Tech ventures are mostly start-ups lacking a legal structure.
The reason why unsecured financing is a higher-risk option for lenders, and unlikely to attract investment in tech ventures, is simple: sophisticated financial analysis that allows lenders to predict the success of a venture and the likelihood of repayment of debt is not useful for tech ventures. Each time a tech venture develops a new (intangible) product — which is the case for most start-ups — the intellectual property in it is classified as an expense of the venture and is deducted from the profits the venture makes. This means the way in which accountants treat the main asset of a start-up venture paints a misleading picture of the assets of the tech company, its value, and profitability.
In such sectors, conventional wisdom dictates that a tech company’s access to the credit market will increase when the loan is backed by an asset and debt is raised through a secured transaction.
One of the main reasons for lenders relying on collateral for securing a debt is the regularisation of securities, ie the institutional recognition of arrangements between lender and debtor, their creation and enforcement.

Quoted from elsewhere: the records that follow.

(* ===== verification/ConsoleClaims.v ===== *)
(** * What the screen shows

    [rows_of] breaks a text into the rows of an endless sheet; the screen is the
    end of that sheet. Messages leave the colour as they found it. *)

From S2P Require Import Prelude Utils Timer Console.

(** ** Text in rows *)

(** The lines of a text; there is always a last one. *)
Fixpoint split_lines (t : list Z) : list (list Z) :=
  match t with
  | [] => [[]]
  | b :: t => if b =? 10 then [] :: split_lines t
              else match split_lines t with l :: ls => (b :: l) :: ls | [] => [[b]] end
  end.

(** A line in pieces of 80 characters. *)
Fixpoint chunks_n (n : nat) (l : list Z) : list (list Z) :=
  match n with
  | O => [l]
  | S n => if (length l <=? 80)%nat then [l] else take 80 l :: chunks_n n (drop 80 l)
  end.

Definition chunks (l : list Z) : list (list Z) := chunks_n (length l) l.

Definition rows_of (t : list Z) : list (list Z) := split_lines t ≫= chunks.

(** Adding a character to a sheet. *)
Definition add_char (b : Z) (R : list (list Z)) (r : list Z) : list (list Z) :=
  if b =? 10 then R ++ [r; []] else if (80 <=? length r)%nat then R ++ [r; [b]] else R ++ [r ++ [b]].

Lemma split_snoc t b : exists L l, split_lines t = L ++ [l] /\
  split_lines (t ++ [b]) = if b =? 10 then L ++ [l; []] else L ++ [l ++ [b]].
Proof.
  induction t as [|a t IH]; cbn [split_lines app].
  - exists [], []. by destruct (b =? 10).
  - destruct IH as (L & l & E1 & E2). destruct (a =? 10).
    + exists ([] :: L), l. rewrite E1, E2. by destruct (b =? 10).
    + rewrite E1, E2. destruct L as [|x L]; cbn [app].
      * exists [], (a :: l). by destruct (b =? 10).
      * exists ((a :: x) :: L), l. by destruct (b =? 10).
Qed.

Lemma chunks_n_enough n : forall k l, (length l <= n)%nat -> (length l <= k)%nat -> chunks_n n l = chunks_n k l.
Proof.
  induction n as [|n IH]; intros [|k] l Hn Hk; cbn [chunks_n].
  - done.
  - destruct l; [done|cbn in *; lia].
  - destruct l; [done|cbn in *; lia].
  - destruct (Nat.leb_spec (length l) 80); [done|]. f_equal. apply IH; rewrite length_drop; lia.
Qed.

Lemma chunks_eq l : chunks l = if (length l <=? 80)%nat then [l] else take 80 l :: chunks (drop 80 l).
Proof.
  unfold chunks. destruct (length l) as [|n] eqn:E; [by destruct l|]. cbn [chunks_n]. rewrite E.
  destruct (Nat.leb_spec (S n) 80); [done|]. f_equal. apply chunks_n_enough; rewrite length_drop; lia.
Qed.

Herein lies the problem for the tech sector.
The legal and regulatory regime applicable to the creation of securities over intangible assets (eg intellectual property rights) is defective, covering some, but leaving out most financing transactions. At this time, there are two different laws permitting the creation of a security interest over intellectual property rights: the Companies Act, 2017, and the Financial Institutions (Secured Transaction) Act, 2016. But their outreach is limited and most transactions fall beyond their net.
For example, section 100 of the Companies Act, 2017, requires any company creating a collateral for any intellectual property right to be registered with the registrar designated by the SECP, failing which the security interest is not ‘perfected’ — ie it is not effective against any third party, including a liquidator or any other creditor, having the effect of converting the charge into a purely contractual right, limiting the proprietary nature of a security and denying a priority claim to the lender. But section 100 only applies in the case where the tech venture is a company registered with the SECP.

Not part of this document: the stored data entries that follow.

Lemma alloc_ok m b j :
  alloc_inv m b j -> j < 512 * rank (huge_page_map m) b ->
  exists t m', page_table_alloc_zeroed m = Some (t, m') /\ alloc_inv m' b (j + 1) /\
    next_page_table_address m <= t /\ next_page_table_address m' = t + PAGE_SIZE /\
    0 < t /\ t + PAGE_SIZE <= page_table_break m /\ aligned t /\ same_frame m m' /\
    (forall t' i, aligned t' -> slot i -> PTE m' t' i = if decide (t = t') then 0 else PTE m t' i).
Proof.
  intros [Hl Hb Hbr (x & o & Hnext & Ho & Hx & Hj & Ha)] Hlt.
  pose proof (rank_nonneg (huge_page_map m) x) as Hr0.
  assert (exists y, x <= y < b /\ avail (huge_page_map m) y /\
    rank (huge_page_map m) y = rank (huge_page_map m) x /\ (0 < o -> y = x) /\
    forall z, x <= z < y -> ~ avail (huge_page_map m) z) as (y & Hy & Hya & Hyr & Hyo & Hyn).
  { assert (x < b) as Hxb.
    { destruct (Z.lt_ge_cases x b); [done|]. pose proof (rank_mono (huge_page_map m) b x ltac:(lia)). lia. }
    destruct (Z.eq_dec o 0) as [->|].
    - destruct (first_avail (huge_page_map m) x (Z.to_nat (b - x))) as (y & ? & ? & ? & ?); [lia| |].
      + replace (x + Z.of_nat (Z.to_nat (b - x))) with b by lia. lia.
      + exists y. split_and!; try done; lia.
    - exists x. split_and!; try done; try lia. apply Ha. lia. }
  set (t := y * HUGE_PAGE_SIZE + o * PAGE_SIZE).
  assert (aligned t) as Hta by (apply table_page_aligned; lia).
  unfold page_table_alloc_zeroed, page_table_alloc. rewrite Hnext.
  assert (0 <= o * PAGE_SIZE < HUGE_PAGE_SIZE) as Hof by (unfold PAGE_SIZE, HUGE_PAGE_SIZE; lia).
  rewrite (next_available_complete _ _ x y); [|lia|lia|change MAX_N_HUGE_PAGES with 261632 in *; lia|done|done|done].
  cbn [mbind option_bind]. rewrite (proj2 (Z.leb_le _ _)).
  2: { rewrite Hbr. unfold PAGE_SIZE, HUGE_PAGE_SIZE in *. lia. }
  fold t. cbn [mbind option_bind]. eexists _, _. split; [done|].
  split_and!; try done.
  - split; try done. cbn [next_page_table_address set_next_table set_phys huge_page_map].
    destruct (Z.eq_dec o 511) as [->|].
    + exists (y + 1), 0. rewrite rank_succ, decide_True by (done || lia).
      unfold t, PAGE_SIZE, HUGE_PAGE_SIZE. split_and!; lia.
    + exists y, (o + 1). unfold t, PAGE_SIZE, HUGE_PAGE_SIZE. split_and!; try lia. done.
  - unfold t. unfold HUGE_PAGE_SIZE. lia.
  - unfold t, PAGE_SIZE, HUGE_PAGE_SIZE. lia.
  - rewrite Hbr. unfold t, PAGE_SIZE, HUGE_PAGE_SIZE. lia.
  - intros t' i Ht' Hi. rewrite (PTE_zero_page (set_next_table (t + PAGE_SIZE) m)) by done. done.
Qed.

Lemma alloc_fails m b j :
  alloc_inv m b j -> 512 * rank (huge_page_map m) b <= j -> page_table_alloc_zeroed m = None.
Proof.
  intros [Hl Hb Hbr (x & o & Hnext & Ho & Hx & Hj & Ha)] Hge.
  unfold page_table_alloc_zeroed, page_table_alloc. rewrite Hnext.
  assert (0 <= o * PAGE_SIZE < HUGE_PAGE_SIZE) as Hof by (unfold PAGE_SIZE, HUGE_PAGE_SIZE; lia).
  destruct (next_available _ _ _) as [r|] eqn:En; [|done]. cbn [mbind option_bind].
  apply next_available_sound in En as (y & Hy & -> & Hya & Hyr); [|lia|done].
  assert (b <= y) as Hby.
  { destruct (Z.lt_ge_cases y b); [|done]. pose proof (rank_strict (huge_page_map m) y b ltac:(lia) Hya). lia. }
  rewrite (proj2 (Z.leb_gt _ _)); [done|]. rewrite Hbr. unfold PAGE_SIZE, HUGE_PAGE_SIZE in *. lia.
Qed.

(** ** The tree of tables *)

Inductive node := NP4 | NP3h | NP3 | NP2 (g : Z) | NP1 (q : Z).

Record tabs (own : gmap Z node) (m : memory) (b j : Z) : Prop := {
  tb_alloc : alloc_inv m b j;
  tb_own T nd : own !! T = Some nd ->
    aligned T /\ 0 < T < next_page_table_address m /\ T + PAGE_SIZE <= page_table_break m
}.

Lemma own_aligned own m b j T nd : tabs own m b j -> own !! T = Some nd -> aligned T.
Proof. intros Ht HT. by apply (tb_own _ _ _ _ Ht) in HT as [? _]. Qed.

Lemma tabs_state own m m' b j : same_state m m' -> tabs own m b j -> tabs own m' b j.
Proof.
  intros Hs [Ha Ho]. split; [by eapply alloc_inv_state|]. intros T nd HT. rewrite (ss_next _ _ Hs), (ss_tbreak _ _ Hs). eauto.
Qed.

(** A new table is disjoint from the tables of the tree. *)
Lemma new_table own m b j nd :
  tabs own m b j -> j < 512 * rank (huge_page_map m) b ->
  exists t m', page_table_alloc_zeroed m = Some (t, m') /\ own !! t = None /\
    tabs (<[t := nd]> own) m' b (j + 1) /\ aligned t /\ same_frame m m' /\
    (forall i, slot i -> PTE m' t i = 0) /\
    (forall T nd i, own !! T = Some nd -> slot i -> PTE m' T i = PTE m T i).
Proof.
  intros [Ha Ho] Hj. destruct (alloc_ok m b j Ha Hj) as (t & m' & -> & Ha' & Hle & Hn & H0 & Hbk & Hal & Hs & HP).
  assert (own !! t = None) as Hnone.
  { destruct (own !! t) eqn:E; [|done]. apply Ho in E as [_ ?]. lia. }
  exists t, m'. split_and!; try done.
  - split; [done|]. intros T nd'. rewrite lookup_insert. unfold PAGE_SIZE in Hn. case_decide as E.
    + subst T. intros _. rewrite (sf_tbreak _ _ Hs). split; [done|]. lia.
    + intros HT. apply Ho in HT as [? ?]. rewrite (sf_tbreak _ _ Hs). split; [done|]. lia.
  - intros i Hi. rewrite HP by done. by rewrite decide_True.
  - intros T nd' i HT Hi. pose proof (Ho _ _ HT) as [? _]. rewrite HP by done. rewrite decide_False; [done|].
    intros ->. congruence.
Qed.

In most cases, tech ventures are start-ups lacking a formal legal structure since 1) there is a great amount of regulatory oversight of the SECP and 2) it is expensive to comply with the requirements prescribed by the law. Naturally, such ventures opt not to register as companies, and, thus, fall outside the scope of the Companies Act.
Similarly, section 14 of the Financial Institutions (Secured Transaction) Act, 2016, requires registration of the security interest in intellectual property with the registry notified under the act before it can give the lender a priority claim that can be effective against any third party.
Again, there are two complications: 1) the scope of the act is limited to only those lenders that are financial institutions, which are difficult to tap for tech ventures owing to cultural scepticism about the value of intellectual property as collateral; and 2) the registry to be established for the perfection of interests is yet to be notified by the government under section 19 of the act. This issue has remained pending for the past three years.
Technically, then, the only effective means of securing debt is available to a certain category of tech ventures. For the rest, the legislature and executive must draw up a centralised, inclusive and comprehensive scheme for securing debt or the market for asset-backed financing will remain closed for most ventures, dampening growth prospects.
The writer is a lawyer with an interest in intellectual property law.